The assessed value of the decedent's property, including all real and
personal property was about P400,000.00, at the time of her death. 4
On June 28, 1990, Eugenia Ramonal Codoy and Manuel Ramonal filed an
opposition 5 to the petition for probate, alleging that the holographic will was a
forgery and that the same is even illegible. This gives an impression that a
"third hand" of an interested party other than the "true hand" of Matilde Seño
Vda. de Ramonal executed the holographic will.

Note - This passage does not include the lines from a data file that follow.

(** The offset lies within, or right after, the stored log (right after when
    nothing is unstable), and the positions are ordered. *)
Record rl_valid l : Prop := {
  rv_storage : storage_valid (l_storage l);
  rv_unstable : unstable_ok (l_unstable l);
  rv_offset : u_snapshot (l_unstable l) = None →
    lg_prev (storage_log (l_storage l)) < u_offset (l_unstable l) ≤
    lg_last (storage_log (l_storage l)) + 1;
  rv_empty : u_snapshot (l_unstable l) = None → u_entries (l_unstable l) = [] →
    u_offset (l_unstable l) = lg_last (storage_log (l_storage l)) + 1;
  rv_log : log_ok (rl_log l);
  rv_committed : lg_prev (rl_log l) ≤ l_committed l ≤ lg_last (rl_log l);
  rv_applied : l_applied l ≤ l_committed l;
}.

Lemma rl_last l : rl_valid l →
  lg_last (rl_log l) = u_offset (l_unstable l) + lenN (u_entries (l_unstable l)) - 1.
Proof.
  intros [Hst Hu Ho _ _ _ _]. unfold rl_log. destruct (u_snapshot (l_unstable l)) as [s|] eqn:Hs.
  - rewrite (u_snap _ Hu s Hs). unfold lg_last. cbn [lg_prev lg_ents]. lia.
  - specialize (Ho eq_refl). rewrite lg_last_append by lia. pose proof (u_offset_pos _ Hu). lia.
Qed.

Lemma rl_prev_lt l : rl_valid l → lg_prev (rl_log l) < u_offset (l_unstable l).
Proof.
  intros [Hst Hu Ho _ _ _ _]. unfold rl_log. destruct (u_snapshot (l_unstable l)) as [s|] eqn:Hs.
  - rewrite (u_snap _ Hu s Hs). cbn [lg_prev]. lia.
  - specialize (Ho eq_refl). cbn [lg_append lg_prev]. lia.
Qed.

Lemma rl_prev_snapshot l s :
  u_snapshot (l_unstable l) = Some s → lg_prev (rl_log l) = s_Index s.
Proof. unfold rl_log. by intros ->. Qed.

Lemma firstIndex_valid l : rl_valid l → firstIndex l = Ok (lg_prev (rl_log l) + 1).
Proof.
  intros Hv. pose proof (rl_last l Hv) as Hl. destruct Hv as [Hst Hu Ho _ Hok _ _].
  unfold firstIndex, maybeFirstIndex, rl_log in *.
  destruct (u_snapshot (l_unstable l)) as [s|] eqn:Hs.
  - destruct Hok as [_ Hb _]. unfold lg_last in *. cbn [lg_prev lg_ents] in *. nowrap. done.
  - by rewrite FirstIndex_law by done.
Qed.

Lemma lastIndex_valid l : rl_valid l → lastIndex l = Ok (lg_last (rl_log l)).
Proof.
  intros Hv. rewrite rl_last by done. destruct Hv as [Hst Hu Ho He _ _ _]. unfold lastIndex.
  rewrite maybeLastIndex_ok by done. destruct (_ && _) eqn:Hb; [|done].
  apply andb_prop in Hb as [Hn%bool_decide_eq_true Hs%bool_decide_eq_true].
  rewrite LastIndex_law by done. cbn [must mbind outcome_bind]. f_equal.
  specialize (He Hs Hn). rewrite Hn, lenN_nil. lia.
Qed.

(** The term of an entry at or after the offset is in the unstable log, the one
    of an older entry in the storage. *)
Lemma rl_term_unstable l i :
  rl_valid l → u_offset (l_unstable l) ≤ i →
  lg_term (rl_log l) i =
  e_Term <$> u_entries (l_unstable l) !! N.to_nat (i - u_offset (l_unstable l)).
Proof.
  intros [Hst Hu Ho _ _ _ _] Hi. unfold rl_log. destruct (u_snapshot (l_unstable l)) as [s|] eqn:Hs.
  - rewrite (u_snap _ Hu s Hs) in *. unfold lg_term, lg_pos. cbn [lg_prev lg_ents].
    destruct (N.eqb_spec i (s_Index s)); [lia|]. destruct (N.ltb_spec i (s_Index s)); [lia|].
    do 2 f_equal. lia.
  - specialize (Ho eq_refl).
    replace i with (u_offset (l_unstable l) + N.of_nat (N.to_nat (i - u_offset (l_unstable l))))
      at 1 by lia. by rewrite lg_term_append_new by lia.
Qed.

Lemma rl_term_stored l i :
  rl_valid l → i < u_offset (l_unstable l) → u_snapshot (l_unstable l) = None →
  lg_term (rl_log l) i = lg_term (storage_log (l_storage l)) i.
Proof.
  intros [Hst Hu Ho _ _ _ _] Hi Hs. unfold rl_log. rewrite Hs. specialize (Ho Hs).
  apply lg_term_append_old; lia.
Qed.

(** [raftLog.term] reads the abstract log, and is zero outside of it. *)
Lemma log_term_valid l i :
  rl_valid l → log_term l i = Ok (Val (default 0 (lg_term (rl_log l) i))).
Proof.
  intros Hv. unfold log_term. rewrite firstIndex_valid, lastIndex_valid by done.
  cbn [mbind outcome_bind]. pose proof (lg_term_is_Some (rl_log l) i) as Hin.
  pose proof (log_bound _ (rv_log l Hv)) as Hb. unfold lg_last in Hb. nowrap.
  fold (lg_last (rl_log l)) in Hb.
  replace (lg_prev (rl_log l) + 1 - 1) with (lg_prev (rl_log l)) by lia.
  destruct ((i <? lg_prev (rl_log l)) || (lg_last (rl_log l) <? i)) eqn:Hr.
  { destruct (lg_term (rl_log l) i); [|done]. apply orb_prop in Hr as [Hr%N.ltb_lt|Hr%N.ltb_lt];
      destruct Hin as [Hin _]; specialize (Hin ltac:(by eexists)); lia. }
  apply orb_false_elim in Hr as [Hp%N.ltb_ge Hl%N.ltb_ge].
  destruct (proj2 Hin) as [t Ht]; [lia|]. rewrite Ht. cbn [default from_option]. clear Hin.
  pose proof (rl_last l Hv) as Hlast. pose proof Hv as [Hst Hu Ho _ _ _ _].
  destruct (decide (u_offset (l_unstable l) ≤ i)) as [Hi|Hi].
  - rewrite rl_term_unstable in Ht by done. apply fmap_Some in Ht as (e & He & ->).
    by rewrite (maybeTerm_entry _ i e).
  - destruct (u_snapshot (l_unstable l)) as [s|] eqn:Hs.
    + rewrite (rl_prev_snapshot l s Hs) in *. pose proof (u_snap _ Hu s Hs).
      replace i with (s_Index s) in * by lia. rewrite (maybeTerm_snapshot _ s) by done. cbn.
      rewrite <- (rl_prev_snapshot l s Hs), lg_term_prev in Ht. unfold rl_log in Ht.
      rewrite Hs in Ht. cbn in Ht. congruence.
    + rewrite maybeTerm_None; [|done|left; split; [lia|by rewrite Hs]].
      cbn [mbind outcome_bind]. rewrite rl_term_stored in Ht by (done || lia).
      by rewrite (Term_law _ i t Hst Ht).
Qed.

Lemma matchTerm_valid l i t :
  rl_valid l → matchTerm l i t = Ok (default 0 (lg_term (rl_log l) i) =? t).
Proof. intros Hv. unfold matchTerm. by rewrite log_term_valid. Qed.

Lemma lastTerm_valid l :
  rl_valid l → lastTerm l = Ok (default 0 (lg_term (rl_log l) (lg_last (rl_log l)))).
Proof. intros Hv. unfold lastTerm. rewrite lastIndex_valid by done. cbn. by rewrite log_term_valid. Qed.
End Abstract.

(** A slice of an appended log is a slice of the old log followed by a slice of
    the new entries. *)
Lemma lg_slice_append lg after ents lo hi :
  lg_prev lg < lo → lg_prev lg < after → after ≤ lg_last lg + 1 → lo < hi →
  lg_slice (lg_append lg after ents) lo hi =
  (if lo <? after then lg_slice lg lo (N.min hi after) else []) ++
  (if after <? hi
   then take (N.to_nat (hi - N.max lo after)) (drop (N.to_nat (N.max lo after - after)) ents)
   else []).
Proof.
  intros Hlo Hp Ha Hlh. unfold lg_slice, lg_append, lg_last, lg_pos, lenN in *.
  cbn [lg_prev lg_ents]. set (p := N.to_nat (after - lg_prev lg - 1)).
  set (m := N.to_nat (lo - lg_prev lg - 1)).
  assert (Hlen : length (take p (lg_ents lg)) = p) by (rewrite length_take; lia).
  destruct (N.ltb_spec lo after).
  - rewrite drop_app_le by lia. rewrite skipn_firstn_comm.
    assert (Hlen2 : length (take (p - m) (drop m (lg_ents lg))) = (p - m)%nat).
    { rewrite length_take, length_drop. lia. }
    destruct (N.ltb_spec after hi).
    + rewrite take_app_ge by lia. rewrite N.min_r, N.max_r by lia. rewrite Hlen2.
      replace (N.to_nat (after - after)) with 0%nat by lia. rewrite drop_0. f_equal; f_equal; lia.
    + rewrite take_app_le by lia. rewrite take_take, app_nil_r. rewrite N.min_l by lia.
      f_equal. lia.
  - cbn [app]. rewrite drop_app_ge by lia. rewrite Hlen.
    destruct (N.ltb_spec after hi); [|lia]. rewrite N.max_l by lia. do 2 f_equal; lia.
Qed.
(* ===== verification/ReadOnly.v ===== *)
(** * Read-only requests (raft/protocol/read_only.go)

    The queue of pending read requests, each with the commit index at its arrival
    and the acknowledgements it has received. *)

From S2P Require Import Prelude Pb.

Inductive ReadOnlyOption : Set := ReadOnlySafe | ReadOnlyLeaseBased.
#[export] Instance ReadOnlyOption_eq_dec : EqDecision ReadOnlyOption.
Proof. solve_decision. Defined.

(** [ReadState] and [readIndexStatus]. *)
Record ReadState := MkReadState { rs_Index : N; rs_RequestCtx : string }.
Record readIndexStatus := MkReadIndexStatus {
  ri_req : Message;
  ri_index : N;
  ri_acks : gmap N bool;
}.

(** [readOnly]. *)
Record readOnly := MkReadOnly {
  ro_option : ReadOnlyOption;
  ro_pendingReadIndex : gmap string readIndexStatus;
  ro_readIndexQueue : list string;
}.

Section readOnly_update.
Let rebuild (ro : readOnly) : readOnly :=
  MkReadOnly (ro_option ro) (ro_pendingReadIndex ro) (ro_readIndexQueue ro).
#[global] Instance upd_ro_pending : Update ro_pendingReadIndex :=
  ltac:(update_of rebuild ro_pendingReadIndex).
#[global] Instance upd_ro_queue : Update ro_readIndexQueue :=
  ltac:(update_of rebuild ro_readIndexQueue).
End readOnly_update.

(** [newReadOnly]. *)
Definition newReadOnly (option : ReadOnlyOption) : readOnly := MkReadOnly option ∅ [].

(** [m.Entries[0].Data] as a string. *)
Definition request_ctx (m : Message) : outcome string :=
  e ← indexN (m_Entries m) 0; Ok (e_Data e).

(** [readOnly.addRequest]. *)
Definition addRequest (ro : readOnly) (index : N) (m : Message) : outcome readOnly :=
  s ← request_ctx m;
  match ro_pendingReadIndex ro !! s with
  | Some _ => Ok ro
  | None => Ok (ro <| ro_pendingReadIndex ::= <[s := MkReadIndexStatus m index ∅]> |>
                   <| ro_readIndexQueue ::= λ q, q ++ [s] |>)
  end.

(** [readOnly.recvAck]: the acknowledgements (none when the context is not
    pending) and the updated requests. *)
Definition recvAck (ro : readOnly) (id : N) (context : string) : gmap N bool * readOnly :=
  match ro_pendingReadIndex ro !! context with
  | None => (∅, ro)
  | Some rs =>
      let rs := MkReadIndexStatus (ri_req rs) (ri_index rs) (<[id := true]> (ri_acks rs)) in
      (ri_acks rs, ro <| ro_pendingReadIndex ::= <[context := rs]> |>)
  end.

(** The first loop of [readOnly.advance]: the statuses up to the one with context
    [ctx], if it is found, and the rest of the queue. *)
Fixpoint advance_scan (pending : gmap string readIndexStatus) (ctx : string)
    (queue : list string) : outcome (option (list readIndexStatus * list string)) :=
  match queue with
  | [] => Ok None
  | okctx :: queue' =>
      match pending !! okctx with
      | None => Panic
      | Some rs =>
          if bool_decide (okctx = ctx) then Ok (Some ([rs], queue'))
          else
            r ← advance_scan pending ctx queue';
            Ok (match r with Some (rss, rest) => Some (rs :: rss, rest) | None => None end)
      end
  end.

(** The second loop: the answered requests leave the pending map. *)
Fixpoint drop_pending (pending : gmap string readIndexStatus) (rss : list readIndexStatus) :
    outcome (gmap string readIndexStatus) :=
  match rss with
  | [] => Ok pending
  | rs :: rss' => s ← request_ctx (ri_req rs); drop_pending (delete s pending) rss'
  end.

(** [readOnly.advance]. *)
Definition ro_advance (ro : readOnly) (m : Message) : outcome (list readIndexStatus * readOnly) :=
  r ← advance_scan (ro_pendingReadIndex ro) (m_Context m) (ro_readIndexQueue ro);
  match r with
  | None => Ok ([], ro)
  | Some (rss, rest) =>
      pending ← drop_pending (ro_pendingReadIndex ro) rss;
      Ok (rss, ro <| ro_readIndexQueue := rest |> <| ro_pendingReadIndex := pending |>)
  end.

(** [readOnly.lastPendingRequestCtx]. *)
Definition lastPendingRequestCtx (ro : readOnly) : string :=
  default "" (last (ro_readIndexQueue ro)).

(** ** The queue and the map agree *)

(** Every queued context is pending, once, under its own request's context. *)
Record readOnly_ok (ro : readOnly) : Prop := {
  ro_nodup : NoDup (ro_readIndexQueue ro);
  ro_dom : ∀ s, s ∈ ro_readIndexQueue ro ↔ is_Some (ro_pendingReadIndex ro !! s);
  ro_ctx : ∀ s rs, ro_pendingReadIndex ro !! s = Some rs → request_ctx (ri_req rs) = Ok s;
}.

Lemma newReadOnly_ok o : readOnly_ok (newReadOnly o).
Proof.
  split; cbn.
  - apply NoDup_nil_2.
  - intros s. rewrite lookup_empty. split; [by intros ?%elem_of_nil|by intros [? ?]].
  - intros s rs. by rewrite lookup_empty.
Qed.

Lemma addRequest_ok ro index m s :
  readOnly_ok ro → request_ctx m = Ok s →
  ∃ ro', addRequest ro index m = Ok ro' ∧ readOnly_ok ro' ∧ s ∈ ro_readIndexQueue ro' ∧
    (ro_pendingReadIndex ro !! s = None →
       ro_readIndexQueue ro' = ro_readIndexQueue ro ++ [s] ∧
       ro_pendingReadIndex ro' = <[s := MkReadIndexStatus m index ∅]> (ro_pendingReadIndex ro)).
Proof.
  intros [Hn Hd Hc] Hs. unfold addRequest. rewrite Hs. cbn [mbind outcome_bind].
  destruct (ro_pendingReadIndex ro !! s) eqn:Hp.
  { exists ro. split_and!; [done|done| |done]. apply Hd. by eexists. }
  assert (Hq : s ∉ ro_readIndexQueue ro) by (rewrite Hd, Hp; by intros [? ?]).
  eexists. split; [done|]. cbn. split_and!; [split; cbn| |done].
  - apply NoDup_app. split_and!; [done| |apply NoDup_singleton].
    intros x Hx ->%list_elem_of_singleton. done.
  - intros x. rewrite elem_of_app, list_elem_of_singleton, Hd, lookup_insert. case_decide as E.
    + subst. naive_solver.
    + naive_solver.
  - intros x rs. rewrite lookup_insert. case_decide as E; [|apply Hc]. intros [= <-]. by subst.
  - apply elem_of_app. right. by apply list_elem_of_singleton.
Qed.

Lemma recvAck_ok ro id context :
  readOnly_ok ro →
  let (acks, ro') := recvAck ro id context in
  readOnly_ok ro' ∧ ro_readIndexQueue ro' = ro_readIndexQueue ro ∧
  acks = default ∅ (insert id true ∘ ri_acks <$> ro_pendingReadIndex ro !! context).
Proof.
  intros [Hn Hd Hc]. unfold recvAck. destruct (ro_pendingReadIndex ro !! context) as [rs|] eqn:Hp.
  - split_and!; [split; cbn|done|done]; [done| |].
    + intros x. rewrite Hd, lookup_insert. case_decide as E; [|done]. subst. rewrite Hp.
      split; intros _; by eexists.
    + intros x rs'. rewrite lookup_insert. case_decide as E; [|apply Hc]. intros [= <-]. subst.
      cbn. by apply Hc.
  - by split_and!.
Qed.

Lemma advance_scan_spec pending ctx queue :
  (∀ s, s ∈ queue → is_Some (pending !! s)) →
  (ctx ∉ queue ∧ advance_scan pending ctx queue = Ok None) ∨
  (∃ before rest rss, queue = before ++ ctx :: rest ∧ ctx ∉ before ∧
     advance_scan pending ctx queue = Ok (Some (rss, rest)) ∧
     Forall2 (λ s rs, pending !! s = Some rs) (before ++ [ctx]) rss).
Proof.
  induction queue as [|s queue IH]; intros Hp.
  { left. split; [apply not_elem_of_nil|done]. }
  destruct (Hp s) as [rs Hrs]; [by left|]. cbn [advance_scan]. rewrite Hrs.
  case_bool_decide as Hs.
  - subst s. right. exists [], queue, [rs]. split_and!; [done|apply not_elem_of_nil|done|].
    cbn. by repeat constructor.
  - destruct IH as [[Hn ->]|(before & rest & rss & -> & Hb & -> & HF)].
    { intros x Hx. apply Hp. by right. }
    + left. split; [|done]. rewrite not_elem_of_cons. by split.
    + right. exists (s :: before), rest, (rs :: rss). split_and!; [done| |done|by constructor].
      rewrite not_elem_of_cons. by split.
Qed.

Lemma drop_pending_spec pending l rss :
  (∀ s rs, pending !! s = Some rs → request_ctx (ri_req rs) = Ok s) →
  Forall2 (λ s rs, request_ctx (ri_req rs) = Ok s) l rss →
  ∃ pending', drop_pending pending rss = Ok pending' ∧
    ∀ s, pending' !! s = if bool_decide (s ∈ l) then None else pending !! s.
Proof.
  revert pending rss. induction l as [|x l IH]; intros pending rss Hc HF.
  { apply Forall2_nil_inv_l in HF as ->. exists pending. split; [done|]. intros s.
    rewrite bool_decide_eq_false_2; [done|apply not_elem_of_nil]. }
  apply Forall2_cons_inv_l in HF as (rs & rss' & Hx & HF & ->). cbn [drop_pending].
  rewrite Hx. cbn [mbind outcome_bind].
  destruct (IH (delete x pending) rss') as (p & -> & Hp); [|done|].
  { intros s rs'. rewrite lookup_delete. case_decide; [done|apply Hc]. }
  exists p. split; [done|]. intros s. rewrite Hp, lookup_delete.
  destruct (decide (s = x)) as [->|Hne].
  - rewrite (bool_decide_eq_true_2 (x ∈ x :: l)) by left. case_decide; [|done].
    by case_bool_decide.
  - rewrite decide_False by done. case_bool_decide as E1; case_bool_decide as E2; try done.
    + destruct E2. by right.
    + apply elem_of_cons in E2 as [?|?]; done.
Qed.

(** [readOnly.advance] in a state where the queue and the map agree. *)
Lemma ro_advance_valid (ro : readOnly) (m : Message) :
  readOnly_ok ro →
  ∃ rss ro', ro_advance ro m = Ok (rss, ro') ∧ readOnly_ok ro' ∧
    ((m_Context m ∉ ro_readIndexQueue ro ∧ rss = [] ∧ ro' = ro) ∨
     (∃ before rest, ro_readIndexQueue ro = before ++ m_Context m :: rest ∧
        Forall2 (λ s rs, ro_pendingReadIndex ro !! s = Some rs) (before ++ [m_Context m]) rss ∧
        ro_readIndexQueue ro' = rest ∧
        ∀ s, s ∈ rest → ro_pendingReadIndex ro' !! s = ro_pendingReadIndex ro !! s)).
Proof.
  intros Hok. pose proof Hok as [Hn Hd Hc]. unfold ro_advance.
  destruct (advance_scan_spec (ro_pendingReadIndex ro) (m_Context m) (ro_readIndexQueue ro))
    as [[Hni ->]|(before & rest & rss & Hq & Hb & -> & HF)].
  - intros s. by rewrite Hd.
  - cbn [mbind outcome_bind]. exists [], ro. split_and!; [done|done|by left].
  - cbn [mbind outcome_bind].
    destruct (drop_pending_spec (ro_pendingReadIndex ro) (before ++ [m_Context m]) rss)
      as (p & -> & Hp); [done| |].
    { eapply Forall2_impl; [exact HF|]. apply Hc. }
    cbn [mbind outcome_bind]. eexists _, _. split; [done|].
    assert (Hnd : NoDup ((before ++ [m_Context m]) ++ rest)) by (rewrite <- app_assoc; cbn; congruence).
    apply NoDup_app in Hnd as (_ & Hdis & Hnr).
    assert (Hrest : ∀ s, s ∈ rest → p !! s = ro_pendingReadIndex ro !! s).
    { intros s Hs. rewrite Hp, bool_decide_eq_false_2; [done|]. intros Hin. by apply (Hdis s). }
    split; [|right; exists before, rest; by split_and!]. split; cbn.
    + done.
    + intros s. split.
      * intros Hs. rewrite Hrest by done. apply Hd. rewrite Hq. set_solver.
      * rewrite Hp. case_bool_decide as E; [by intros [? ?]|]. rewrite <- Hd, Hq. set_solver.
    + intros s rs. rewrite Hp. case_bool_decide; [done|apply Hc].
Qed.

(** C33: [readOnly.advance] answers a prefix of the queue: on a context that is
    queued it returns, in queue order, exactly the requests up to and including
    it and keeps exactly the others pending; on any other context it does
    nothing.  The queue and the pending map stay in agreement and it does not
    panic. *)
Theorem readOnly_advance_spec (ro : readOnly) (m : Message) :
  readOnly_ok ro →
  ∃ rss ro', ro_advance ro m = Ok (rss, ro') ∧ readOnly_ok ro' ∧
    ((m_Context m ∉ ro_readIndexQueue ro ∧ rss = [] ∧ ro' = ro) ∨
     (∃ before rest, ro_readIndexQueue ro = before ++ m_Context m :: rest ∧
        Forall2 (λ s rs, ro_pendingReadIndex ro !! s = Some rs) (before ++ [m_Context m]) rss ∧
        ro_readIndexQueue ro' = rest ∧
        ∀ s, s ∈ rest → ro_pendingReadIndex ro' !! s = ro_pendingReadIndex ro !! s)).
Proof. apply ro_advance_valid. Qed.

Definition ex_read (s : string) : Message :=
  (msg MsgReadIndex 1) <| m_Entries := [MkEntry 0 0 EntryNormal s] |>.
Definition ex_reads : outcome readOnly :=
  ro ← addRequest (newReadOnly ReadOnlySafe) 5 (ex_read "a");
  ro ← addRequest ro 6 (ex_read "b"); addRequest ro 7 (ex_read "c").

Lemma readOnly_advance_spec_witness :
  ∃ ro rss ro', ex_reads = Ok ro ∧
    ro_advance ro ((msg MsgHeartbeatResp 1) <| m_Context := "b" |>) = Ok (rss, ro') ∧
    ro_readIndexQueue ro' = ["c"].
Proof.
  destruct (addRequest_ok (newReadOnly ReadOnlySafe) 5 (ex_read "a") "a") as (r1 & H1 & Hok1 & _);
    [apply newReadOnly_ok|reflexivity|].
  destruct (addRequest_ok r1 6 (ex_read "b") "b") as (r2 & H2 & Hok2 & _); [exact Hok1|reflexivity|].
  destruct (addRequest_ok r2 7 (ex_read "c") "c") as (r3 & H3 & Hok3 & _); [exact Hok2|reflexivity|].
  destruct (readOnly_advance_spec r3 ((msg MsgHeartbeatResp 1) <| m_Context := "b" |>) Hok3)
    as (rss & ro' & H & _). vm_compute in H1. injection H1 as <-. vm_compute in H2.
  injection H2 as <-. vm_compute in H3. injection H3 as <-.
  eexists _, rss, ro'. split; [vm_compute; reflexivity|]. split; [exact H|].
  vm_compute in H. injection H as _ <-. reflexivity.
Defined.
(* ===== verification/Raft.v ===== *)
(** * The raft state machine (raft/protocol/raft.go)

    One Definition per method of [raft], in a state monad over the record [raft]
    with panics.  The function-valued fields [step] and [tick] are determined by
    the state in the code (every [become*] sets them together), so [step] and
    [tick] are functions of [r_state].  [globalRand] is a stream of integers the
    record carries.  Log messages are dropped, but the log reads they evaluate are
    kept where those reads can panic; the published events are dropped. *)

From S2P Require Import Prelude Pb Quorum Inflights Progress Tracker Confchange.
From S2P Require Import Util Storage Unstable RaftLog ReadOnly.

Definition None_id : N := 0.

(** [StateType] and its String method. *)
Inductive RaftState : Set := StateFollower | StateCandidate | StateLeader | StatePreCandidate.
#[export] Instance RaftState_eq_dec : EqDecision RaftState.
Proof. solve_decision. Defined.
Definition RaftState_String (st : RaftState) : string :=
  match st with
  | StateFollower => "StateFollower"
  | StateCandidate => "StateCandidate"
  | StateLeader => "StateLeader"
  | StatePreCandidate => "StatePreCandidate"
  end.

(** [CampaignType]: the strings are what is put in a vote request's context. *)
Inductive CampaignType : Set := campaignPreElection | campaignElection | campaignTransfer.
#[export] Instance CampaignType_eq_dec : EqDecision CampaignType.
Proof. solve_decision. Defined.
Definition CampaignType_String (t : CampaignType) : string :=
  match t with
  | campaignPreElection => "CampaignPreElection"
  | campaignElection => "CampaignElection"
  | campaignTransfer => "CampaignTransfer"
  end.

(** [Config] of package protocol; [c_Storage] is None for a nil storage. *)
Record raft_Config (S : Type) := MkRaftConfig {
  c_ID : N;
  c_ElectionTick : Z;
  c_HeartbeatTick : Z;
  c_Storage : option S;
  c_Applied : N;
  c_MaxSizePerMsg : N;
  c_MaxCommittedSizePerReady : N;
  c_MaxUncommittedEntriesSize : N;
  c_MaxInflightMsgs : Z;
  c_CheckQuorum : bool;
  c_PreVote : bool;
  c_ReadOnlyOption : ReadOnlyOption;
  c_DisableProposalForwarding : bool;
}.
Arguments MkRaftConfig {S}.
Arguments c_ID {S} _.
Arguments c_ElectionTick {S} _.
Arguments c_HeartbeatTick {S} _.
Arguments c_Storage {S} _.
Arguments c_Applied {S} _.
Arguments c_MaxSizePerMsg {S} _.
Arguments c_MaxCommittedSizePerReady {S} _.
Arguments c_MaxUncommittedEntriesSize {S} _.
Arguments c_MaxInflightMsgs {S} _.
Arguments c_CheckQuorum {S} _.
Arguments c_PreVote {S} _.
Arguments c_ReadOnlyOption {S} _.
Arguments c_DisableProposalForwarding {S} _.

Petitioners argued that the repeated dates incorporated or appearing on
the will after every disposition is out of the ordinary. If the deceased was the
one who executed the will, and was not forced, the dates and the signature
should appear at the bottom after the dispositions, as regularly done and not
after every disposition. And assuming that the holographic will is in the
handwriting of the deceased, it was procured by undue and improper pressure
and influence on the part of the beneficiaries, or through fraud and trickery. LLphil
On November 26, 1990, the lower Court issued an order, the dispositive
portion of which reads:
"WHEREFORE, in view of the foregoing consideration, the
Demurrer to Evidence having being well taken, same is granted, and
the petition for probate of the document (Exhibit "S") on the purported
Holographic Will of the late Matilde Seño Vda. de Ramonal, is denied
for insufficiency of evidence and lack of merits." 7
Matilde Ramonal Binanay, testified that the deceased Matilde Seño Vda.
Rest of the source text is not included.